(* ===== verification/Signing.v ===== *)
(** * Nostr signatures on mail: internal/email/signing.go, internal/email/verify.go,
    internal/signing/signer.go and [signEmail] of internal/transport/smtp.go

    SHA-256 and the Nostr event signature of the go-nostr library are the
    section's parameters; what the code relies on, that a signature made for a
    key checks under that key, is the class [SignerLaws].  A header map is a
    [gmap]; Go's iteration order over it is not specified, and only matters when
    two keys differ in case alone. *)

From stdpp Require Import sorting.
From S2P Require Import Prelude GoStrings.
#[local] Open Scope Z_scope.

Definition header_nostr_pubkey : string := "X-Nostr-Pubkey".
Definition header_nostr_sig : string := "X-Nostr-Sig".
Definition header_nostr_signed_headers : string := "X-Nostr-Signed-Headers".

Definition default_signed_headers : list string := ["from"; "to"; "date"; "message-id"; "subject"].
Definition optional_signed_headers : list string := ["cc"; "in-reply-to"; "references"].

Abbreviation headers := (gmap string string).

(** ** Canonical form *)

Definition CRLF : string := String CR (String LF "").
Definition nl : string := String LF "".

(** The two [ReplaceAll]s that normalize line endings. *)
Definition normalize_newlines (s : string) : string :=
  replace_all (replace_all s CRLF nl) (String CR "") nl.

Definition blank_or_tab (c : ascii) : bool := Ascii.eqb c " " || Ascii.eqb c "009".

(** Drop the last lines that are blank. *)
Fixpoint drop_trailing_blank (lines : list string) : list string :=
  match lines with
  | [] => []
  | l :: rest =>
      match drop_trailing_blank rest with
      | [] => if String.eqb (trim_space l) "" then [] else [l]
      | rest' => l :: rest'
      end
  end.

(** [canonicalizeBody] is written three times: for the signer, for the verifier
    and for the outgoing transport. *)
Definition canonicalize_body (body : string) : string :=
  join nl (drop_trailing_blank (map (trim_right blank_or_tab) (split LF (normalize_newlines body)))).

Definition verifier_canonicalize_body (body : string) : string :=
  let body := replace_all body CRLF nl in
  let body := replace_all body (String CR "") nl in
  let lines := split LF body in
  let lines := map (fun line => trim_right blank_or_tab line) lines in
  join nl (drop_trailing_blank lines).

Definition smtp_canonicalize_body (body : string) : string :=
  let body := replace_all body CRLF nl in
  let body := replace_all body (String CR "") nl in
  let lines := split LF body in
  let lines := map (fun line => trim_right blank_or_tab line) lines in
  join nl (drop_trailing_blank lines).

Definition string_le (a b : string) : Prop := String.leb a b = true.
#[export] Instance string_le_dec : RelDecision string_le.
Proof. intros a b. unfold string_le. apply _. Defined.

(** [sort.Strings]. *)
Definition sort_strings (l : list string) : list string := merge_sort string_le l.

Definition canonical_value (v : string) : string := normalize_newlines (trim_space v).

Definition present (h : headers) (name : string) : bool :=
  match h !! name with Some _ => true | None => false end.

Definition canonical_part (h : headers) (name : string) : list string :=
  match h !! name with
  | Some v => [to_lower name +:+ ":" +:+ canonical_value v]
  | None => []
  end.

Definition lower_keys (h : headers) : headers :=
  list_to_map (map (fun kv => (to_lower kv.1, kv.2)) (map_to_list h)).

Section crypto.
(** [sha256.Sum256]; [check_signature pubkey content sig] is
    [Event.CheckSignature] of the fixed-form event with that content. *)
Context (sha256 : string -> string).
Context (check_signature : string -> string -> string -> bool).

(** signing.Signer. *)
Class Signer (K : Type) := {
  public_key : K -> string;
  sign_event : K -> string -> res string }.

Class SignerLaws (K : Type) `{Signer K} := {
  signer_checks : forall k content sig,
    sign_event k content = Ok sig -> check_signature (public_key k) content sig = true;
  signer_format : forall k content sig,
    sign_event k content = Ok sig -> str_len sig = 128 /\ hex_decodes sig = true;
  key_format : forall k, str_len (public_key k) = 64 /\ hex_decodes (public_key k) = true }.

(** [LocalSigner.Sign]: the event's content is the hash of the message. *)
Definition sign_message {K} `{Signer K} (k : K) (message : string) : res string :=
  wrap "signing failed" (sign_event k (hex_encode (sha256 message))).

Definition verify_schnorr (pubkey sig message : string) : bool :=
  check_signature pubkey (hex_encode (sha256 message)) sig.

Definition with_body_hash (header_block body_canonical : string) : string :=
  header_block +:+ nl +:+ sha256 body_canonical.

(** *** EmailSigner *)

Definition select_headers_to_sign (h : headers) : list string :=
  sort_strings (List.filter (present h) default_signed_headers ++
                List.filter (present h) optional_signed_headers).

Definition canonicalize (h : headers) (body : string) (to_sign : list string) : string :=
  with_body_hash (join nl (flat_map (canonical_part h) (sort_strings to_sign))) (canonicalize_body body).

Record sign_result := SignResult {
  signature : string; pubkey : string; signed_headers : string; canonical_data : string }.

Definition sign {K} `{Signer K} (h : headers) (body : string) (k : K) : res sign_result :=
  let to_sign := select_headers_to_sign h in
  let canonical := canonicalize h body to_sign in
  match sign_message k canonical with
  | Err e => Err (Wrapped "failed to sign email" e)
  | Ok sig => Ok (SignResult sig (public_key k) (join ";" to_sign) canonical)
  end.

Definition add_signature_headers (h : headers) (r : sign_result) : headers :=
  <[header_nostr_signed_headers := signed_headers r]>
    (<[header_nostr_sig := signature r]> (<[header_nostr_pubkey := pubkey r]> h)).

Definition sign_email_headers {K} `{Signer K} (k : K) (h : headers) (body : string) : res sign_result :=
  sign (lower_keys h) body k.

(** *** signEmail of the SMTP transport: the same work, written again *)

Definition smtp_headers_to_sign (h : headers) : list string :=
  sort_strings (List.filter (present h) ["from"; "to"; "date"; "message-id"; "subject"] ++
                List.filter (present h) ["cc"; "in-reply-to"; "references"]).

Definition smtp_canonical (h : headers) (body : string) : string :=
  with_body_hash (join nl (flat_map (canonical_part h) (smtp_headers_to_sign h))) (smtp_canonicalize_body body).

(** The three headers to add; [None] without a signer. *)
Definition smtp_sign_email {K} `{Signer K} (h : headers) (body : string) (k : option K)
    : res (option (list (string * string))) :=
  match k with
  | None => Ok None
  | Some k =>
      match sign_message k (smtp_canonical h body) with
      | Err e => Err (Wrapped "failed to sign email" e)
      | Ok sig => Ok (Some [(header_nostr_pubkey, public_key k); (header_nostr_sig, sig);
                            (header_nostr_signed_headers, join ";" (smtp_headers_to_sign h))])
      end
  end.

(** *** EmailVerifier *)

Record verification_result := VerificationResult {
  v_signed : bool; v_valid : bool; v_pubkey : string; nip05_verified : bool;
  nip05_address : string; v_reason : string; v_signed_headers : list string }.

Record verifiable_email := VerifiableEmail {
  ve_headers : headers; ve_body : string; ve_pubkey : string; ve_sig : string;
  ve_signed_headers : string; from_address : string }.

Definition verifier_canonicalize (e : verifiable_email) (names : list string) : string :=
  let h := lower_keys (ve_headers e) in
  with_body_hash (join nl (flat_map (fun n => canonical_part h (to_lower n)) (sort_strings names)))
    (verifier_canonicalize_body (ve_body e)).

Definition extract_email_address (from : string) : string :=
  let from := trim_space from in
  match cut "<" from with
  | None => from
  | Some (before, after) =>
      match cut ">" from with
      | None => from
      | Some (upto, _) =>
          if str_len before <? str_len upto
          then trim_space (drop_str (String.length before + 1) upto)
          else from
      end
  end.

Definition invalid (e : verifiable_email) (names : list string) (why : string) : verification_result :=
  VerificationResult true false (ve_pubkey e) false "" why names.

Definition verify (resolver : option (string -> res string)) (e : verifiable_email) : verification_result :=
  if String.eqb (ve_pubkey e) "" || String.eqb (ve_sig e) ""
  then VerificationResult false false "" false "" "no Nostr signature headers present" []
  else if String.eqb (ve_signed_headers e) ""
  then invalid e [] "missing X-Nostr-Signed-Headers"
  else
    let names := split ";" (ve_signed_headers e) in
    if negb (str_len (ve_pubkey e) =? 64)
    then invalid e names ("invalid pubkey length: " +:+ pretty (str_len (ve_pubkey e)) +:+ " (expected 64)")
    else if negb (hex_decodes (ve_pubkey e)) then invalid e names "invalid pubkey: not valid hex"
    else if negb (str_len (ve_sig e) =? 128)
    then invalid e names ("invalid signature length: " +:+ pretty (str_len (ve_sig e)) +:+ " (expected 128)")
    else if negb (hex_decodes (ve_sig e)) then invalid e names "invalid signature: not valid hex"
    else if negb (verify_schnorr (ve_pubkey e) (ve_sig e) (verifier_canonicalize e names))
    then invalid e names "signature verification failed"
    else
      match resolver with
      | Some f =>
          if String.eqb (from_address e) ""
          then VerificationResult true true (ve_pubkey e) false "" "" names
          else
            let addr := extract_email_address (from_address e) in
            let ok := match f addr with
                      | Ok pk => String.eqb pk (ve_pubkey e)
                      | Err _ => false
                      end in
            VerificationResult true true (ve_pubkey e) ok addr "" names
      | None => VerificationResult true true (ve_pubkey e) false "" "" names
      end.

Definition get (h : headers) (name : string) : string := default "" (h !! name).

Definition verify_email (resolver : option (string -> res string)) (h : headers) (body : string)
    : verification_result :=
  let h := lower_keys h in
  verify resolver (VerifiableEmail h body (get h (to_lower header_nostr_pubkey))
    (get h (to_lower header_nostr_sig)) (get h (to_lower header_nostr_signed_headers))
    (extract_email_address (get h "from"))).

End crypto.

(** * Canonicalization *)

(** The two [ReplaceAll]s in one pass. *)
Fixpoint unix_newlines (s : string) : string :=
  match s with
  | "" => ""
  | String c t =>
      if Ascii.eqb c CR then
        match t with
        | String d u => if Ascii.eqb d LF then String LF (unix_newlines u) else String LF (unix_newlines t)
        | "" => nl
        end
      else String c (unix_newlines t)
  end.

Lemma string_wf_ind (P : string -> Prop) :
  (forall s, (forall t, (String.length t < String.length s)%nat -> P t) -> P s) -> forall s, P s.
Proof.
  intros H s. remember (String.length s) as n eqn:Hn. revert s Hn.
  induction (lt_wf n) as [n _ IH]; intros s ->. apply H. intros t Ht. by apply (IH _ Ht).
Qed.

Lemma replace_crlf_skip t : replace_go CRLF nl 1 (String LF t) = replace_all t CRLF nl.
Proof. done. Qed.

Lemma replace_crlf_cons c t :
  has_prefix (String c t) CRLF = false ->
  replace_all (String c t) CRLF nl = String c (replace_all t CRLF nl).
Proof. intros H. unfold replace_all. cbn [replace_go]. by rewrite H. Qed.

───

PROBLEM REQUIREMENTS: Starting at the line in the records above that contains "Lemma replace_crlf_skip t", output every line up to and including the last one, with nothing added.

TASK RESULT:
Lemma replace_crlf_skip t : replace_go CRLF nl 1 (String LF t) = replace_all t CRLF nl.
Proof. done. Qed.

Lemma replace_crlf_cons c t :
  has_prefix (String c t) CRLF = false ->
  replace_all (String c t) CRLF nl = String c (replace_all t CRLF nl).
Proof. intros H. unfold replace_all. cbn [replace_go]. by rewrite H. Qed.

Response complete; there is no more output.